- _Required action_
Go over the lines below, and when one contains the word "string", copy it.

::::

(** Modelled from the spec: the relaxed-mode rebalancing, absent from the
    sources; a black node with a red child that has a red child is turned
    into a red node with two black children. *)
Definition rb_balance (c : Color) (l : NLMAtlasNode) (e : AtlasEntry) (h : Z)
    (r : NLMAtlasNode) : NLMAtlasNode :=
  match c with
  | RED => AtlasNode l e h RED r
  | BLACK =>
      match l with
      | AtlasNode (AtlasNode a x hx RED b) y hy RED c' =>
          AtlasNode (AtlasNode a x hx BLACK b) y hy RED (AtlasNode c' e h BLACK r)
      | AtlasNode a x hx RED (AtlasNode b y hy RED c') =>
          AtlasNode (AtlasNode a x hx BLACK b) y hy RED (AtlasNode c' e h BLACK r)
      | _ =>
          match r with
          | AtlasNode (AtlasNode b y hy RED c') z hz RED d =>
              AtlasNode (AtlasNode l e h BLACK b) y hy RED
                        (AtlasNode c' z hz BLACK d)
          | AtlasNode b y hy RED (AtlasNode c' z hz RED d) =>
              AtlasNode (AtlasNode l e h BLACK b) y hy RED
                        (AtlasNode c' z hz BLACK d)
          | _ => AtlasNode l e h BLACK r
          end
      end
  end.

Fixpoint rb_ins (x : AtlasEntry) (t : NLMAtlasNode) : NLMAtlasNode :=
  match t with
  | NullNode => AtlasNode NullNode x 1 RED NullNode
  | AtlasNode l e h c r =>
      match key_compare x e with
      | Lt => rb_balance c (rb_ins x l) e h r
      | Gt => rb_balance c l e h (rb_ins x r)
      | Eq => AtlasNode l x h c r
      end
  end.

Definition make_black (t : NLMAtlasNode) : NLMAtlasNode :=
  match t with
  | NullNode => NullNode
  | AtlasNode l e h _ r => AtlasNode l e h BLACK r
  end.

(** Modelled from the spec: [insert(node)] in relaxed mode, absent from the
    sources.  The new node is red and the root is repainted black. *)
Definition rb_insert (x : AtlasEntry) (t : NLMAtlasNode) : NLMAtlasNode :=
  make_black (rb_ins x t).

(** The tree after a sequence of inserts into the empty tree. *)
Definition avl_insert_all (entries : list AtlasEntry) : NLMAtlasNode :=
  fold_left (fun t x => avl_insert x t) entries NullNode.

Definition rb_insert_all (entries : list AtlasEntry) : NLMAtlasNode :=
  fold_left (fun t x => rb_insert x t) entries NullNode.

(** *** Balance conditions *)

(** Height balance: sibling heights differ by at most one, and every
    stored height is the height of its subtree. *)
Fixpoint avl (t : NLMAtlasNode) : Prop :=
  match t with
  | NullNode => True
  | AtlasNode l _ h _ r =>
      avl l /\ avl r
      /\ (tree_height l <= S (tree_height r))%nat
      /\ (tree_height r <= S (tree_height l))%nat
      /\ h = Z.of_nat (S (Nat.max (tree_height l) (tree_height r)))
  end.

(** The colour sequences of the paths from the root of [t] down to each
    null link. *)
Fixpoint paths (t : NLMAtlasNode) : list (list Color) :=
  match t with
  | NullNode => [[]]
  | AtlasNode l _ _ c r => (cons c) <$> (paths l ++ paths r)
  end.

Fixpoint consecutive_red (p : list Color) : bool :=
  match p with
  | RED :: ((RED :: _) as q) => true
  | _ :: q => consecutive_red q
  | [] => false
  end.

Fixpoint black_count (p : list Color) : nat :=
  match p with
  | [] => O
  | BLACK :: q => S (black_count q)
  | RED :: q => black_count q
  end.

(** [subtree u t]: [u] is [t] or the tree below one of the nodes of [t]. *)
Inductive subtree (u : NLMAtlasNode) : NLMAtlasNode -> Prop :=
| subtree_here : subtree u u
| subtree_left l e h c r : subtree u l -> subtree u (AtlasNode l e h c r)
| subtree_right l e h c r : subtree u r -> subtree u (AtlasNode l e h c r).

(** The two colour conditions as structural invariants. *)
Definition is_red (t : NLMAtlasNode) : bool :=
  match t with
  | AtlasNode _ _ _ RED _ => true
  | _ => false
  end.

Fixpoint no_red_red (t : NLMAtlasNode) : Prop :=
  match t with
  | NullNode => True
  | AtlasNode l _ _ c r =>
      no_red_red l /\ no_red_red r
      /\ (c = RED -> is_red l = false /\ is_red r = false)
  end.

(** As [no_red_red], except that a red root may have a red child. *)
Definition no_red_red_below (t : NLMAtlasNode) : Prop :=
  match t with
  | NullNode => True
  | AtlasNode l _ _ _ r => no_red_red l /\ no_red_red r
  end.

Fixpoint black_height (t : NLMAtlasNode) : nat :=
  match t with
  | NullNode => O
  | AtlasNode l _ _ BLACK _ => S (black_height l)
  | AtlasNode l _ _ RED _ => black_height l
  end.

Fixpoint black_balanced (t : NLMAtlasNode) : Prop :=
  match t with
  | NullNode => True
  | AtlasNode l _ _ _ r =>
      black_balanced l /\ black_balanced r /\ black_height l = black_height r
  end.

(** Fibonacci numbers, the least sizes of height-balanced trees. *)
Fixpoint fib (n : nat) : nat :=
  match n with
  | O => O
  | S m => match m with
           | O => 1%nat
           | S k => (fib m + fib k)%nat
           end
  end.

End Atlas.

(** Seven entries with the keys [("stt", "op1")] to [("stt", "op7")]. *)
Definition sample_entry (op : string) : AtlasEntry :=
  {| service := "stt"; operation := op; x_coord := 0; y_coord := 0;
     z_coord := 0; mode := TREE_MODE_HYBRID; dynamic_cost := F32.zero;
     confidence_score := F32.zero; access_frequency := 0 |}.

Definition sample_entries : list AtlasEntry :=
  sample_entry <$> ["op1"; "op2"; "op3"; "op4"; "op5"; "op6"; "op7"]%string.

(** [log2] and the ceiling of a real number. *)
Definition log2R (x : R) : R := (ln x / ln 2)%R.
Definition ceilR (x : R) : Z := 1 - up (- x)%R.

(** * Properties *)

(** ** binary32 comparison *)

Lemma digits2_pos_size (p : positive) : digits2_pos p = Pos.size p.
Proof. induction p as [p IH|p IH|]; cbn; congruence. Qed.

Lemma digits2_pos_bounds (m : positive) :
  2 ^ (Zpos (digits2_pos m) - 1) <= Zpos m < 2 ^ Zpos (digits2_pos m).
Proof.
  rewrite digits2_pos_size.
  pose proof (Pos.size_gt m) as G. pose proof (Pos.size_le m) as L.
  apply Pos2Z.pos_lt_pos in G. apply Pos2Z.pos_le_pos in L.
  rewrite Pos2Z.inj_pow in G, L. change (Zpos m~0) with (2 * Zpos m) in L.
  replace (Zpos (Pos.size m)) with (Z.succ (Zpos (Pos.size m) - 1)) in L at 1 by lia.
  rewrite Z.pow_succ_r in L by lia. lia.
Qed.

Lemma canonical_mantissa_bounds (m : positive) (e : Z) :
  canonical_mantissa F32.prec F32.emax m e = true ->
  -149 <= e /\ 2 ^ 23 <= Zpos m * 2 ^ (e + 149) \/ e = -149 /\ Zpos m < 2 ^ 23.
Proof.
  unfold canonical_mantissa, fexp, emin, F32.prec, F32.emax.
  intros H. apply Z.eqb_eq in H.
  pose proof (digits2_pos_bounds m) as [B1 B2].
  destruct (Z.eq_dec e (-149)) as [->|Ne].
  - destruct (Z_lt_le_dec (Zpos m) (2 ^ 23)); [right; lia|left].
    change (2 ^ (-149 + 149)) with 1. lia.
  - left. assert (E : Zpos (digits2_pos m) = 24) by lia.
    rewrite E in B1. change (24 - 1) with 23 in B1. split; [lia|].
    assert (1 <= 2 ^ (e + 149)) by (apply (Z.pow_le_mono_r 2 0); lia).
    nia.
Qed.

(** Below the next power of two of its exponent. *)
Lemma canonical_mantissa_upper (m : positive) (e : Z) :
  canonical_mantissa F32.prec F32.emax m e = true ->
  -149 <= e /\ Zpos m < 2 ^ 24.
Proof.
  unfold canonical_mantissa, fexp, emin, F32.prec, F32.emax.
  intros H. apply Z.eqb_eq in H.
  pose proof (digits2_pos_bounds m) as [B1 B2].
  split; [lia|].
  eapply Z.lt_le_trans; [exact B2|]. apply Z.pow_le_mono_r; lia.
Qed.

(** Two canonical mantissa-exponent pairs compare like their values. *)
Lemma compare_canonical (m1 : positive) (e1 : Z) (m2 : positive) (e2 : Z) :
  canonical_mantissa F32.prec F32.emax m1 e1 = true ->
  canonical_mantissa F32.prec F32.emax m2 e2 = true ->
  (Zpos m1 * 2 ^ (e1 + 149) ?= Zpos m2 * 2 ^ (e2 + 149))
  = match e1 ?= e2 with
    | Lt => Lt
    | Gt => Gt
    | Eq => Pos.compare_cont Eq m1 m2
    end.
Proof.
  intros C1 C2.
  assert (Below : forall m e m' e',
            canonical_mantissa F32.prec F32.emax m e = true ->
            canonical_mantissa F32.prec F32.emax m' e' = true ->
            e < e' -> Zpos m * 2 ^ (e + 149) < Zpos m' * 2 ^ (e' + 149)).
  { intros m e m' e' Cm Cm' Hlt.
    destruct (canonical_mantissa_upper m e Cm) as [Le Um].
    destruct (canonical_mantissa_bounds m' e' Cm') as [[_ Lm']|[-> _]]; [|lia].
    destruct (canonical_mantissa_bounds m' e' Cm') as [[Le' _]|[-> _]]; [|lia].
    pose proof (digits2_pos_bounds m') as [B1' _].
    assert (D' : Zpos (digits2_pos m') = 24).
    { unfold canonical_mantissa, fexp, emin, F32.prec, F32.emax in Cm'.
      apply Z.eqb_eq in Cm'. lia. }
    rewrite D' in B1'. change (24 - 1) with 23 in B1'.
    replace (e' + 149) with (Z.succ (e + 149) + (e' - e - 1)) by lia.
    rewrite (Z.pow_add_r 2 (Z.succ (e + 149)) (e' - e - 1)) by lia.
    rewrite (Z.pow_succ_r 2 (e + 149)) by lia.
    assert (0 < 2 ^ (e + 149)) by (apply Z.pow_pos_nonneg; lia).
    assert (1 <= 2 ^ (e' - e - 1)) by (apply (Z.pow_le_mono_r 2 0); lia).
    change (2 ^ 24) with 16777216 in Um. change (2 ^ 23) with 8388608 in B1'.
    set (X := 2 ^ (e + 149)) in *. set (Y := 2 ^ (e' - e - 1)) in *.
    assert (X <= X * Y) by nia.
    assert (Zpos m * X < 16777216 * X) by nia.
    assert (16777216 * (X * Y) <= Zpos m' * (2 * X * Y)) by nia.
    lia. }
  destruct (Z.compare_spec e1 e2) as [->|Hlt|Hgt].
  - change (Pos.compare_cont Eq m1 m2) with (Zpos m1 ?= Zpos m2).
    destruct (canonical_mantissa_upper m2 e2 C2) as [Le _].
    assert (0 < 2 ^ (e2 + 149)) by (apply Z.pow_pos_nonneg; lia).
    destruct (Z.compare_spec (Zpos m1) (Zpos m2)) as [E|L|G].
    + rewrite E. apply Z.compare_refl.
    + apply Z.compare_lt_iff. nia.
    + apply Z.compare_gt_iff. nia.
  - apply Z.compare_lt_iff. apply Below; assumption.
  - apply Z.compare_gt_iff. apply Below; assumption.
Qed.

(** On binary32 numbers that are not infinite, [<] is the order of the
    values. *)
Lemma ltb_units (x y : float) (u v : Z) :
  F32.valid x = true -> F32.valid y = true ->
  F32.units x = Some u -> F32.units y = Some v ->
  (F32.ltb x y = true <-> u < v).
Proof.
  unfold F32.valid, F32.ltb, SFltb.
  destruct x as [sx|sx| |sx mx ex]; try discriminate;
    destruct y as [sy|sy| |sy my ey]; try discriminate;
    cbn [valid_binary F32.units SFcompare]; intros Vx Vy [= <-] [= <-].
  - split; [discriminate|lia].
  - unfold bounded in Vy. apply andb_true_iff in Vy as [Cy _].
    destruct (canonical_mantissa_upper my ey Cy) as [Le _].
    assert (0 < 2 ^ (ey + 149)) by (apply Z.pow_pos_nonneg; lia).
    destruct sy; cbn; split; try discriminate; try reflexivity; nia.
  - unfold bounded in Vx. apply andb_true_iff in Vx as [Cx _].
    destruct (canonical_mantissa_upper mx ex Cx) as [Le _].
    assert (0 < 2 ^ (ex + 149)) by (apply Z.pow_pos_nonneg; lia).
    destruct sx; cbn; split; try discriminate; try reflexivity; nia.
  - unfold bounded in Vx, Vy.
    apply andb_true_iff in Vx as [Cx _]. apply andb_true_iff in Vy as [Cy _].
    destruct (canonical_mantissa_upper mx ex Cx) as [Lx _].
    destruct (canonical_mantissa_upper my ey Cy) as [Ly _].
    assert (0 < 2 ^ (ex + 149)) by (apply Z.pow_pos_nonneg; lia).
    assert (0 < 2 ^ (ey + 149)) by (apply Z.pow_pos_nonneg; lia).
    pose proof (compare_canonical mx ex my ey Cx Cy) as C.
    destruct sx, sy; cbn [cond_Zopp].
    + replace (match ex ?= ey with
               | Eq => CompOpp (Pos.compare_cont Eq mx my)
               | Lt => Gt
               | Gt => Lt
               end)
        with (CompOpp (Zpos mx * 2 ^ (ex + 149) ?= Zpos my * 2 ^ (ey + 149)))
        by (rewrite C; destruct (ex ?= ey); reflexivity).
      destruct (Z.compare_spec (Zpos mx * 2 ^ (ex + 149))
                               (Zpos my * 2 ^ (ey + 149)));
        cbn; split; try discriminate; try reflexivity; lia.
    + split; [nia|reflexivity].
    + split; [discriminate|nia].
    + rewrite <- C.
      destruct (Z.compare_spec (Zpos mx * 2 ^ (ex + 149))
                               (Zpos my * 2 ^ (ey + 149)));
        cbn; split; try discriminate; try reflexivity; lia.
Qed.

(** ** Drift handling *)

Lemma handle_drift_zone (sys : OBIVoxNLMSystem) (d : float) (b : bool) :
  exists sys',
    obivox_handle_drift (Some sys) d (Some b)
    = (0, Some sys', Some match drift_zone d with AI_STRESS => true | _ => false end)
    /\ current_tree_mode sys' = zone_tree_mode (drift_zone d)
    /\ coherence_threshold sys'
       = match drift_zone d with
         | AI_STRESS => f0_85
         | HUMAN_STRESS => coherence_threshold sys
         | GREEN => f0_954
         end
    /\ drift_magnitude sys' = d
    /\ recovery_attempts sys' = recovery_attempts sys
    /\ accessibility sys' = accessibility sys
    /\ current_position sys' = current_position sys.
Proof.
  unfold obivox_handle_drift, drift_zone, failure_magnitude_of.
  destruct (F32.ltb _ fm3_0); [|destruct (F32.gtb _ f3_0)];
    eexists; repeat split; reflexivity.
Qed.

(** C1 (as the code has it).  With [failure_magnitude = drift * 24 - 12]
    computed in binary32, a drift of 0.374 lands in the AI-stress branch,
    0.375 and 0.625 land in the green branch and 0.626 lands in the
    human-stress branch; [obivox_handle_drift] returns 0, selects the tree
    mode of the branch and stores the drift. *)
Theorem C1_zone_boundaries :
  drift_zone f0_374 = AI_STRESS
  /\ drift_zone f0_375 = GREEN
  /\ drift_zone f0_625 = GREEN
  /\ drift_zone f0_626 = HUMAN_STRESS
  /\ forall (sys : OBIVoxNLMSystem) (d : float) (b : bool),
       (drift_zone d = AI_STRESS <-> F32.ltb (failure_magnitude_of d) fm3_0 = true)
       /\ (drift_zone d = HUMAN_STRESS <->
           F32.ltb (failure_magnitude_of d) fm3_0 = false
           /\ F32.gtb (failure_magnitude_of d) f3_0 = true)
       /\ exists sys' cascade,
            obivox_handle_drift (Some sys) d (Some b) = (0, Some sys', Some cascade)
            /\ current_tree_mode sys' = zone_tree_mode (drift_zone d)
            /\ drift_magnitude sys' = d.
Proof.
  do 4 (split; [vm_compute; reflexivity|]).
  intros sys d b. split; [|split].
  - unfold drift_zone. destruct (F32.ltb _ fm3_0); [easy|].
    destruct (F32.gtb _ f3_0); easy.
  - unfold drift_zone. destruct (F32.ltb _ fm3_0); [easy|].
    destruct (F32.gtb _ f3_0); easy.
  - destruct (handle_drift_zone sys d b) as (sys' & E & M & _ & D & _).
    eauto.
Qed.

::::

- _Result of this task_
Definition sample_entry (op : string) : AtlasEntry :=
  sample_entry <$> ["op1"; "op2"; "op3"; "op4"; "op5"; "op6"; "op7"]%string.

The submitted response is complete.